EXERCISE DETAILS:
Lines from the start of the data through the line containing "Proof. unfold result, after." must be given again exactly. Leave the others out.

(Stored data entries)
□ □ □ □ □

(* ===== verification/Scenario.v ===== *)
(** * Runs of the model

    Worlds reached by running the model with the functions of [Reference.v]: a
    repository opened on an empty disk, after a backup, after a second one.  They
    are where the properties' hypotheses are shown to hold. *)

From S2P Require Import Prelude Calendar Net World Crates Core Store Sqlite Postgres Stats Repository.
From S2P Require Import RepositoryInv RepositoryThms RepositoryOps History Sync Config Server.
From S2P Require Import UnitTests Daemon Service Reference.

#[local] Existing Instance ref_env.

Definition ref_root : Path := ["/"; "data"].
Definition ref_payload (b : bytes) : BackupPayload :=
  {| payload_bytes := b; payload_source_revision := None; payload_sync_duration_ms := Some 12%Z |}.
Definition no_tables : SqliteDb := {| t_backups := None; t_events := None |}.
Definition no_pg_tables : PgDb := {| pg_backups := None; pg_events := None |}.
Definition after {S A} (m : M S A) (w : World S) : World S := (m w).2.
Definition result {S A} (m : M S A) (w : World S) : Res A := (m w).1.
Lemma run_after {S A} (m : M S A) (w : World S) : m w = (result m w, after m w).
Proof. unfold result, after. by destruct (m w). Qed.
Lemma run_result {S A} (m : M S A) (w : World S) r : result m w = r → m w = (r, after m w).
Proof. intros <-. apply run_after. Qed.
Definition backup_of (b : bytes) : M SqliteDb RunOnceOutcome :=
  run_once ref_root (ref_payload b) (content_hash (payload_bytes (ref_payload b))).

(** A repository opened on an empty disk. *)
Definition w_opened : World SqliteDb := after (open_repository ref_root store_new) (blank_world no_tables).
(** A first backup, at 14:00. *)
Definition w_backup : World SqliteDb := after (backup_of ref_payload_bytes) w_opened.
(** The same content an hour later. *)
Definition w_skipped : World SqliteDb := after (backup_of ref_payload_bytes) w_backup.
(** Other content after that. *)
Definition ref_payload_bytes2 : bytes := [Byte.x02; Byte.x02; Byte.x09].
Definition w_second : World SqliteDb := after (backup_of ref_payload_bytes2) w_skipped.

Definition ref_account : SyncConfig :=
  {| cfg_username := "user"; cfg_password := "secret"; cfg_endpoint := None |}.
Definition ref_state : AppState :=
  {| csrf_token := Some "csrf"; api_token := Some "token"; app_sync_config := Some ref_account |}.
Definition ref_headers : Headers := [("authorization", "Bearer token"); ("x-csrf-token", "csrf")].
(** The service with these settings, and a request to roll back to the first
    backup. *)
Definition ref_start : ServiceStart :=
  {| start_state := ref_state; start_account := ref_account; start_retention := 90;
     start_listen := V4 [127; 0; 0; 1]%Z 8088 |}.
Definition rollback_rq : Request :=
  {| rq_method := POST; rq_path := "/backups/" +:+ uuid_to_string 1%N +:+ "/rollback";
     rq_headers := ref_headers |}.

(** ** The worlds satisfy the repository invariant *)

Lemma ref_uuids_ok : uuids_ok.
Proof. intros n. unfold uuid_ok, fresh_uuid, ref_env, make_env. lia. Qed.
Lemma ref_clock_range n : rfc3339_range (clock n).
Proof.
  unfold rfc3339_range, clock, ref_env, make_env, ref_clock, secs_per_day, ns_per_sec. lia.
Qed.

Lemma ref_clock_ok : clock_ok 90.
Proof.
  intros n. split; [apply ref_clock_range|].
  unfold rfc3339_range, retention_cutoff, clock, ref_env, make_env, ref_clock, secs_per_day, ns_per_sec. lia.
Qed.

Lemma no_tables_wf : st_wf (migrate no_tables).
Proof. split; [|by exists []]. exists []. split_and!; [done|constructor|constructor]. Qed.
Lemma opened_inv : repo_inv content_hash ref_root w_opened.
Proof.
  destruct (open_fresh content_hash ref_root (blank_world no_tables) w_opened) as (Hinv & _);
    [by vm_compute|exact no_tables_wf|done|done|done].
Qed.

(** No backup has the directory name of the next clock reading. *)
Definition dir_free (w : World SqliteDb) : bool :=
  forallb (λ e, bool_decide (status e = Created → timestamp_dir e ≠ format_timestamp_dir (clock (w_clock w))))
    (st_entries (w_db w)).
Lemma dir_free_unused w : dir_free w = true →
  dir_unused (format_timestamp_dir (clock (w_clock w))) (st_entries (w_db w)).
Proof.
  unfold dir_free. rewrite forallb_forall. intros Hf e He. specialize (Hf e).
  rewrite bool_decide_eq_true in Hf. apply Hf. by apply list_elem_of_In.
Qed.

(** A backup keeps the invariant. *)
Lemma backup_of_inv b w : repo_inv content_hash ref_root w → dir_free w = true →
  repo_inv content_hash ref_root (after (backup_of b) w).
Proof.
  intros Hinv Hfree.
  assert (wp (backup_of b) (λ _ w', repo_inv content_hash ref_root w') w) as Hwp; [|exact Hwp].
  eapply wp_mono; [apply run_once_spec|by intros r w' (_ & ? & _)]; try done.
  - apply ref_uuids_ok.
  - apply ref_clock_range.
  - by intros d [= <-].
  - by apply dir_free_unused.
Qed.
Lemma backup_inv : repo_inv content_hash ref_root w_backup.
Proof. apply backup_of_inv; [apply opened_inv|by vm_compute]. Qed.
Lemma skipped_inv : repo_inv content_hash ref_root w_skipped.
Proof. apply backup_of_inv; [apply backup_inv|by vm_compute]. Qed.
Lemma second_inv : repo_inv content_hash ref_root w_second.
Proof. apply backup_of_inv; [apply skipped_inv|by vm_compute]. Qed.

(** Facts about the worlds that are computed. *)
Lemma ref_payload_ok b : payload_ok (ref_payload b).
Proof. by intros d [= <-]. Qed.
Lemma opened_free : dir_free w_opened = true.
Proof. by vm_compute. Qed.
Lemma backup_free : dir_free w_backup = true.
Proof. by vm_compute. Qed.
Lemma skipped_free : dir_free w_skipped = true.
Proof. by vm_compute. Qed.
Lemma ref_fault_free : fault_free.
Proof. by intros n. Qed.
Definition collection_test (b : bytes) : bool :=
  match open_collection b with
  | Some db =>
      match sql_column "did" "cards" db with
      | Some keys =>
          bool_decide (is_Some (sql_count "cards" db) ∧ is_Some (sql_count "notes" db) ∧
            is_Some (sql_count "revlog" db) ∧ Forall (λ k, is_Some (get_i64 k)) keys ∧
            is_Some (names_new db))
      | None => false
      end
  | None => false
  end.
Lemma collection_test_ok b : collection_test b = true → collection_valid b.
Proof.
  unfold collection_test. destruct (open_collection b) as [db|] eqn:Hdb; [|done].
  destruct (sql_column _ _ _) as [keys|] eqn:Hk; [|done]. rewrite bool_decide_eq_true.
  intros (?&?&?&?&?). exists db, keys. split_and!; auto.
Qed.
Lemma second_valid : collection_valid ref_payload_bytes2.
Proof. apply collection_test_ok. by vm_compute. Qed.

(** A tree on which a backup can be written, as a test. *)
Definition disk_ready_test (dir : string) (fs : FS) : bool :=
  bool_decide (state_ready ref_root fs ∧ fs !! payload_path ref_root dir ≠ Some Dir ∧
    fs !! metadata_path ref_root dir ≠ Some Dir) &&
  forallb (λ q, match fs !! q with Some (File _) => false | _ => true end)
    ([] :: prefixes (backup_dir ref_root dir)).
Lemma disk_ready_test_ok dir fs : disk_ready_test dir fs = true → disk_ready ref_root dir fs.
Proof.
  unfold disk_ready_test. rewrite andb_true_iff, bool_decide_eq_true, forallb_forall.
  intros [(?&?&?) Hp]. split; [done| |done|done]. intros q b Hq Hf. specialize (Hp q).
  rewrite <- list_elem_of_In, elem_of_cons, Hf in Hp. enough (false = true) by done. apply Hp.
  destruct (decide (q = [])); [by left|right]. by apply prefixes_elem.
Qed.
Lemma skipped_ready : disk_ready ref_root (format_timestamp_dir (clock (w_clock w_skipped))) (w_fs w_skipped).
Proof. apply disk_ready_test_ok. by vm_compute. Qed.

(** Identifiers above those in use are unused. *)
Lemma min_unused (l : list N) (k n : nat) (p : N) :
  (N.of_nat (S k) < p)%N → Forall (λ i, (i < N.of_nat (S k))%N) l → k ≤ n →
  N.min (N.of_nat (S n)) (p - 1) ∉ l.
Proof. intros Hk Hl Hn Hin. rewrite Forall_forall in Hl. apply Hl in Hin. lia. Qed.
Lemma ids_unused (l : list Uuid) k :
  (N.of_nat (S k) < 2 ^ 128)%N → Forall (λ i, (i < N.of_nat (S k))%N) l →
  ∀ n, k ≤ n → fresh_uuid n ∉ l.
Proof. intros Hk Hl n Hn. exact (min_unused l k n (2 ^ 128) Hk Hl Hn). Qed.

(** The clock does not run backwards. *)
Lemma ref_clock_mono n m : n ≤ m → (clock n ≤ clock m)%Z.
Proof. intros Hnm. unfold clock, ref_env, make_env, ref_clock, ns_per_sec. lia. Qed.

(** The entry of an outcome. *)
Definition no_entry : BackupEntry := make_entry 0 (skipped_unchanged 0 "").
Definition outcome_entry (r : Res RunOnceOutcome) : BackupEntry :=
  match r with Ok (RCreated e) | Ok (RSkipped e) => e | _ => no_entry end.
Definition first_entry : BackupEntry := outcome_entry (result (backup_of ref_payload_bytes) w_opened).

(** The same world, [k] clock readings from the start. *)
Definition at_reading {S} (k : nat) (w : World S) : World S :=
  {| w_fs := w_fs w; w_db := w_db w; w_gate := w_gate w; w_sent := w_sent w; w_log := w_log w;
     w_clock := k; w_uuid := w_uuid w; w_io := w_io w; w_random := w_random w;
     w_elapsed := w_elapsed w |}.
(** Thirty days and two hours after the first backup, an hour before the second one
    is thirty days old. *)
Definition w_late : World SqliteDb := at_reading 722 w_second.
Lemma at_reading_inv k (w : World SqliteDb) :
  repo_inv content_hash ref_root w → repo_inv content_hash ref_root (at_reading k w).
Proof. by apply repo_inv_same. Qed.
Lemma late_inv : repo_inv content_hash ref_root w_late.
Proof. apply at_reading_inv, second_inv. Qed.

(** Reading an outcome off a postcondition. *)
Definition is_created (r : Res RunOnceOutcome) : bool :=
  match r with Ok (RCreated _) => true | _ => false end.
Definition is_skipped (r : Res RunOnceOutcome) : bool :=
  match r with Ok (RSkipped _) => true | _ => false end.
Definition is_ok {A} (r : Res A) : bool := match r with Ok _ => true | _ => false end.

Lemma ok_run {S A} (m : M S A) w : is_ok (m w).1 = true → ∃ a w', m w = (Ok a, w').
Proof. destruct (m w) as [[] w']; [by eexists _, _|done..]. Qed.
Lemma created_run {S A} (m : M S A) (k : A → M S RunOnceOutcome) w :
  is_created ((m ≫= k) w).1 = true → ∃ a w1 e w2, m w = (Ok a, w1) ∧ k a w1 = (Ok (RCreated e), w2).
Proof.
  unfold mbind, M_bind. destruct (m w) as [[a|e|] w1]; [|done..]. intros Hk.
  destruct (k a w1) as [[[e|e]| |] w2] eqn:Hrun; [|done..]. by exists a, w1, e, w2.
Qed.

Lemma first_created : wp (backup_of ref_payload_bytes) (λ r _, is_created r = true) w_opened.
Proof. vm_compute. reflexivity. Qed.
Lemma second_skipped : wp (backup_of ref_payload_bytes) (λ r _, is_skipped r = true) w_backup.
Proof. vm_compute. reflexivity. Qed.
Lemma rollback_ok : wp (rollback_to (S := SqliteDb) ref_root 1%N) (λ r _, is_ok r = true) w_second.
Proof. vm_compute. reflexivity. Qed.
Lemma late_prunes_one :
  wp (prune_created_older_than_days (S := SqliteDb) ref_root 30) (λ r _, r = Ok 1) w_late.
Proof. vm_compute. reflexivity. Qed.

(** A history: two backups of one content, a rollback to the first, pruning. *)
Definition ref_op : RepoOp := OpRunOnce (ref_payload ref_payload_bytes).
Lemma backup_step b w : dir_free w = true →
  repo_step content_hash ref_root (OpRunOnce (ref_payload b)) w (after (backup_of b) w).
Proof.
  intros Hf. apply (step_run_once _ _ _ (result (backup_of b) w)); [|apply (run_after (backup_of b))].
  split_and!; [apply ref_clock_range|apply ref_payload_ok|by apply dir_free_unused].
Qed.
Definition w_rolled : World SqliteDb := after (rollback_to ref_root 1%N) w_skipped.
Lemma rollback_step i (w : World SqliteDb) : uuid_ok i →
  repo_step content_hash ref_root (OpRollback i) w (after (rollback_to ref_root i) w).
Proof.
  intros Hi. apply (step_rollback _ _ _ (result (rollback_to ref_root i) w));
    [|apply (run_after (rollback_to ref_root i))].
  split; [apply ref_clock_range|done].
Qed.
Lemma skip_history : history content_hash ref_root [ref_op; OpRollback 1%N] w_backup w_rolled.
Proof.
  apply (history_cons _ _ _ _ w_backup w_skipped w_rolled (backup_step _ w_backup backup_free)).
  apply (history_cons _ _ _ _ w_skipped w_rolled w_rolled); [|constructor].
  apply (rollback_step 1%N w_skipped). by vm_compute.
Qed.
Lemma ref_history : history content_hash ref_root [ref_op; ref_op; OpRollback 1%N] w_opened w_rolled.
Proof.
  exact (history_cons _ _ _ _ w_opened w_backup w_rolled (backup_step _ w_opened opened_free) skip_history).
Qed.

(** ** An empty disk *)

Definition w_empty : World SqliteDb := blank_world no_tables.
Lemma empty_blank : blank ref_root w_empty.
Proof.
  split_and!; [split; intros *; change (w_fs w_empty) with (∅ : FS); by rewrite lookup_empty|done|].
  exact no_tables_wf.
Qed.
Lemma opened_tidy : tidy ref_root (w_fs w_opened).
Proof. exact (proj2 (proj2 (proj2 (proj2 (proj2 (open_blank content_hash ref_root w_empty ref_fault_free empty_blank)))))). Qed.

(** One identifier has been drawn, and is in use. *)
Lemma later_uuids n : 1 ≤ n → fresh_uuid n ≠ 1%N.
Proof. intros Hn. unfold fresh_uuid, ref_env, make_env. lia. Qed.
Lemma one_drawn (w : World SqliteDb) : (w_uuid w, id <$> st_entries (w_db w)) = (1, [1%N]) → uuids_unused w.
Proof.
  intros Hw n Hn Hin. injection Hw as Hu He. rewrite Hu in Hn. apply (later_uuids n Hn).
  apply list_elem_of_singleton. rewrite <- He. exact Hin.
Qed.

□ □ □ □ □

RESPONSE AREA:
(* ===== verification/Scenario.v ===== *)
(** * Runs of the model

    Worlds reached by running the model with the functions of [Reference.v]: a
    repository opened on an empty disk, after a backup, after a second one.  They
    are where the properties' hypotheses are shown to hold. *)

From S2P Require Import Prelude Calendar Net World Crates Core Store Sqlite Postgres Stats Repository.
From S2P Require Import RepositoryInv RepositoryThms RepositoryOps History Sync Config Server.
From S2P Require Import UnitTests Daemon Service Reference.

#[local] Existing Instance ref_env.

Definition ref_root : Path := ["/"; "data"].
Definition ref_payload (b : bytes) : BackupPayload :=
  {| payload_bytes := b; payload_source_revision := None; payload_sync_duration_ms := Some 12%Z |}.
Definition no_tables : SqliteDb := {| t_backups := None; t_events := None |}.
Definition no_pg_tables : PgDb := {| pg_backups := None; pg_events := None |}.
Definition after {S A} (m : M S A) (w : World S) : World S := (m w).2.
Definition result {S A} (m : M S A) (w : World S) : Res A := (m w).1.
Lemma run_after {S A} (m : M S A) (w : World S) : m w = (result m w, after m w).
Proof. unfold result, after. by destruct (m w). Qed.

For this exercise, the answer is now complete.